Penicillins are used to prevent bacterial infection before, during and after surgery and to prevent Group A streptococcus ("strep") infections in people with a history of rheumatic heart disease.

Most penicillins work best when taken on an empty stomach (either one hour before meals or two hours after) with an 8-ounce glass of water. The water helps prevent the medicine from irritating the delicate lining of the esophagus and stomach. However, some types of penicillin can be taken on either a full or empty stomach. These include amoxicillin, penicillin V, and the tablet form of bacampicillin.

Penicillins work best when there is a constant amount circulating in the body. So it's important not to miss a dose. Also, it's best to take doses at evenly spaced intervals, both day and night.

Side effects

Although most penicillins are safe for the majority of people, some people may experience side effects.

Allergic or hypersensitivity reactions are thought to be the most frequently occurring side effect. An estimated 3-10% of the general population are allergic to penicillin. Once an individual is allergic to one penicillin, he or she is most likely allergic to all of the penicillins. Those allergic to penicillin also have a higher incidence of allergy to the cephalosporin antibiotics.

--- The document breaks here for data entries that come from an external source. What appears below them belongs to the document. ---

(** X14. The spec that [createOrUpdateExport] sends: the destination repo
    is the repo of the adapter, the timestamp is the field [#timestamp],
    and every tag key and every field key of the series is mapped to the
    field reference [#<series>_<key>], in whatever order the keys are
    visited; no other key is mapped. *)
Theorem exportSpec_maps_every_key i s (tags fields : gmap string ()) :
  GoRangeOk runtime →
  DestRepoName (exportSpec i s tags fields) = Repo i
  ∧ SeriesName (exportSpec i s tags fields) = s
  ∧ Timestamp (exportSpec i s tags fields) = "#timestamp"
  ∧ (∀ k, ExportTags (exportSpec i s tags fields) !! k
          = (λ _, "#" +:+ s +:+ "_" +:+ k) <$> tags !! k)
  ∧ (∀ k, ExportFields (exportSpec i s tags fields) !! k
          = (λ _, "#" +:+ s +:+ "_" +:+ k) <$> fields !! k).
Proof.
  intros Hok.
  assert (∀ (keys : gmap string ()) k,
            exportSpecOf s keys !! k
            = (λ _, "#" +:+ s +:+ "_" +:+ k) <$> keys !! k) as Hspec.
  { intros keys k. unfold exportSpecOf.
    rewrite (fold_insert_key_lookup (λ key, "#" +:+ s +:+ "_" +:+ key)).
    rewrite lookup_empty.
    destruct (keys !! k) as [[]|] eqn:E; simpl.
    - rewrite decide_True; [done|]. rewrite (Hok _ _ _ _ _).
      apply list_elem_of_fmap. exists (k, ()). split; [done|].
      by apply elem_of_map_to_list.
    - rewrite decide_False; [done|]. rewrite (Hok _ _ _ _ _).
      intros ([k' v] & -> & Hin)%list_elem_of_fmap.
      apply elem_of_map_to_list in Hin. simpl in *. congruence. }
  repeat split; try done; intros k; apply Hspec.
Qed.

End ExportSweep.

(** ** [getSeries] and [createSeries] *)

Lemma Split_append (a b : string) (sep : ascii) :
  Split (a +:+ String sep b) sep = Split a sep ++ Split b sep.
Proof.
  induction a as [|c a IH].
  { simpl. by rewrite Ascii.eqb_refl. }
  rewrite append_cons. simpl. destruct (Ascii.eqb c sep).
  - by rewrite IH.
  - rewrite IH. pose proof (Split_length a sep) as Hl.
    destruct (Split a sep); simpl in *; [lia|done].
Qed.

Lemma Split_no_sep (s : string) (sep : ascii) :
  Forall (λ l, count_byte sep l = 0%nat) (Split s sep).
Proof.
  induction s as [|c s IH]; simpl; [by repeat constructor|].
  destruct (Ascii.eqb c sep) eqn:E; [by constructor|].
  destruct (Split s sep) as [|w ws]; [by repeat constructor; simpl; rewrite E|].
  apply Forall_cons in IH as [Hw Hws]. constructor; [|done].
  simpl. by rewrite E, Hw.
Qed.

Lemma before_count (c d : ascii) (s : string) :
  (count_byte d (before c s) ≤ count_byte d s)%nat
  ∧ count_byte c (before c s) = 0%nat.
Proof.
  induction s as [|x s [IH1 IH2]]; simpl; [done|].
  destruct (Ascii.eqb x c) eqn:E; simpl; [split; [lia|done]|].
  rewrite E, IH2. split; [|done]. destruct (Ascii.eqb x d); lia.
Qed.

Lemma getSeries_filter points :
  Pandora.getSeries points
  = (before comma <$>
       filter (λ l, l ≠ "" ∧ (0 < count_byte comma l)%nat) (Split points LF)).
Proof. unfold Pandora.getSeries. by rewrite getSeries_loop. Qed.

(** X15. [getSeries] reads a buffer line by line: the names of two buffers
    joined by a newline are the names of the first followed by the names
    of the second. The empty buffer has no name, so a newline at the end
    of a buffer changes nothing. *)
Theorem getSeries_of_joined_buffers (a b : string) :
  Pandora.getSeries (a +:+ String LF b)
  = Pandora.getSeries a ++ Pandora.getSeries b
  ∧ Pandora.getSeries "" = []
  ∧ Pandora.getSeries (a +:+ String LF "") = Pandora.getSeries a.
Proof.
  assert (∀ a b, Pandora.getSeries (a +:+ String LF b)
                 = Pandora.getSeries a ++ Pandora.getSeries b) as Happ.
  { intros a' b'. rewrite !getSeries_filter, Split_append.
    by rewrite filter_app, fmap_app. }
  split; [apply Happ|]. split; [done|].
  rewrite Happ. apply app_nil_r.
Qed.

(** X16. A name that [getSeries] returns holds neither a comma nor a
    newline, and there are at most as many names as the buffer has
    lines. *)
Theorem getSeries_names_are_clean (points : string) :
  Forall (λ s, count_byte comma s = 0%nat ∧ count_byte LF s = 0%nat)
         (Pandora.getSeries points)
  ∧ (length (Pandora.getSeries points) ≤ S (count_byte LF points))%nat.
Proof.
  rewrite getSeries_filter. split.
  - apply Forall_fmap, Forall_forall. intros l [_ Hl]%list_elem_of_filter.
    simpl. destruct (before_count comma comma l) as [_ Hc].
    split; [done|].
    destruct (before_count comma LF l) as [Hle _].
    pose proof (proj1 (Forall_forall _ _) (Split_no_sep points LF) l Hl) as H0.
    simpl in H0. lia.
  - rewrite length_fmap, <- Split_length. apply length_filter.
Qed.

Section CreateSeries.
Context {backend : Backend}.

Lemma for_err_app {A} (body : A → M error) (l1 l2 : list A) err st :
  for_err body (l1 ++ l2) err st
  = match for_err body l1 err st with
    | (Ret e, st1) => for_err body l2 e st1
    | (Panic, st1) => (Panic, st1)
    end.
Proof.
  revert err st. induction l1 as [|x l1 IH]; intros err st; simpl; [done|].
  unfold bind. destruct (body x st) as [[e|] st1]; [apply IH|done].
Qed.

(** X17. The result of [createSeries]. For a buffer without a series name
    it returns nil and calls nothing, also through a nil client. On a
    constructed client it creates the series one after the other,
    whatever the creations answer, and returns the answer to the creation
    of the last series only. Through a nil client the first creation
    panics. *)
Theorem createSeries_returns_last_answer (repo retention points : string)
    (client : option Handle) (st : St) :
  (Pandora.getSeries points = [] →
   Pandora.createSeries repo retention points client st = (Ret None, st))
  ∧ (∀ h names s,
       client = Some h →
       Pandora.getSeries points = names ++ [s] →
       ∃ st1,
         issued st st1 ((λ s, TsdbCreateSeries repo s retention) <$> names)
         ∧ Pandora.createSeries repo retention points client st
           = (Ret (reply_err (answer st1 (TsdbCreateSeries repo s retention))),
              record st1 (TsdbCreateSeries repo s retention)))
  ∧ (client = None → Pandora.getSeries points ≠ [] →
     Pandora.createSeries repo retention points client st = (Panic, st)).
Proof.
  unfold Pandora.createSeries. split; [|split].
  - by intros ->.
  - intros h names s -> ->. rewrite for_err_app.
    destruct (createSeries_loop h repo retention names None st)
      as (e & st1 & -> & Hiss).
    exists st1. split; [done|]. simpl. unfold bind at 1. unfold bind at 1.
    by rewrite call_Some.
  - intros -> Hne. destruct (Pandora.getSeries points) as [|s l]; [done|].
    done.
Qed.

End CreateSeries.

(** ** The schema of [updateSchema], once more *)

Section Again.
Context {runtime : GoRuntime}.

(** X18. Reconciling twice adds nothing: when the fetched schema is what
    [updateSchema] sent for the same tags and fields, the delta is empty
    and the schema that is sent is the fetched one. *)
Theorem schema_delta_of_sent_schema_is_empty (schema : list RepoSchemaEntry)
    (tags : list string) (fields : gmap string string) :
  GoRangeOk runtime →
  let sent := schema ++ schemaTarget schema tags fields in
  schemaTarget sent tags fields = []
  ∧ sent ++ schemaTarget sent tags fields = sent.
Proof.
  intros Hok sent.
  assert (schemaTarget sent tags fields = []) as Hnil; [|by rewrite Hnil, app_nil_r].
  rewrite schemaTarget_fmap.
  assert (schemaDelta sent tags fields = ∅) as ->.
  { apply map_eq. intros k. rewrite lookup_empty.
    rewrite schemaDelta_lookup by done. case_decide as Hk; [done|].
    destruct (addedType tags fields k) as [ty|] eqn:Hty; [|done].
    exfalso. apply Hk. unfold sent. rewrite fmap_app. apply elem_of_app.
    destruct (decide (k ∈ Key <$> schema)) as [Hin|Hnin]; [by left|right].
    apply list_elem_of_fmap. exists (entry k ty). split; [done|].
    by apply schemaTarget_elem. }
  by rewrite go_range_empty.
Qed.

End Again.

(** ** The text of a record, and a half-connected adapter *)

Section RecordText.
Context {runtime : GoRuntime} {host : Host} {backend : Backend}.
Implicit Types (i : Pipeline) (st : St).

(** X19. The text that [Write] builds for a group of points: the points
    follow each other in the order of the batch; each point gives its
    tags, in the order of its tag list, and then its fields, each field
    once; and every tag and field is written as [<series>_<key>=<value>]
    followed by a tab. *)
Theorem record_text (name : string) (tags : list (string * string))
    (fields : gmap string GoValue) (ps : list Point) :
  GoRangeOk runtime →
  convertTag name tags
  = join ((λ val, name +:+ "_" +:+ val.1 +:+ "=" +:+ val.2 +:+ TAB) <$> tags)
  ∧ (∃ l, l ≡ₚ map_to_list fields
          ∧ convertField name fields
            = join ((λ kv, name +:+ "_" +:+ kv.1 +:+ "=" +:+ fmt_v kv.2 +:+ TAB)
                      <$> l))
  ∧ lineBody ps
    = join ((λ pt, convertTag (Name pt) (Tags pt)
                   +:+ convertField (Name pt) (Fields pt)) <$> ps).
Proof.
  intros Hok. split; [|split].
  - unfold convertTag.
    by rewrite (fold_left_append
      (λ val, name +:+ "_" +:+ val.1 +:+ "=" +:+ val.2 +:+ TAB)).
  - exists (go_range fields). split; [apply Hok|]. unfold convertField.
    by rewrite (fold_left_append
      (λ kv, name +:+ "_" +:+ kv.1 +:+ "=" +:+ fmt_v kv.2 +:+ TAB)).
  - unfold lineBody.
    rewrite (fold_left_ext _
      (λ d pt, d +:+ (convertTag (Name pt) (Tags pt)
                        +:+ convertField (Name pt) (Fields pt))))
      by (intros d pt; apply append_assoc).
    by rewrite fold_left_append.
Qed.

The most serious allergic reaction is anaphylaxis, a severe allergic reaction that can cause skin rash, hives, itching, difficulty breathing, shock, and unconsciousness. An early sign of anaphylaxis is a feeling of warmth and flushing. If any of these occurs, the medicine should be stopped and emergency help sought immediately. Anaphylactic shock occurs more frequently after parenteral administration but can occur with oral use.

Other most common side effects are mild diarrhea, vomiting, headache, vaginal itching and discharge, sore mouth or tongue, or white patches in the mouth or on the tongue. These problems usually go away as the body adjusts to the drug and do not require medical treatment unless they continue or they are bothersome. Occasionally, certain types of penicillin may cause the tongue to darken or discolor. This condition is temporary and will go away when the medicine is stopped.

On rare occasions some types of penicillin may cause severe abdominal or stomach cramps, pain, or bloating or severe or bloody diarrhea. Other rare side effects include fever, increased thirst, severe nausea or vomiting, unusual tiredness or weakness, weight loss, seizures, or unusual bleeding or bruising.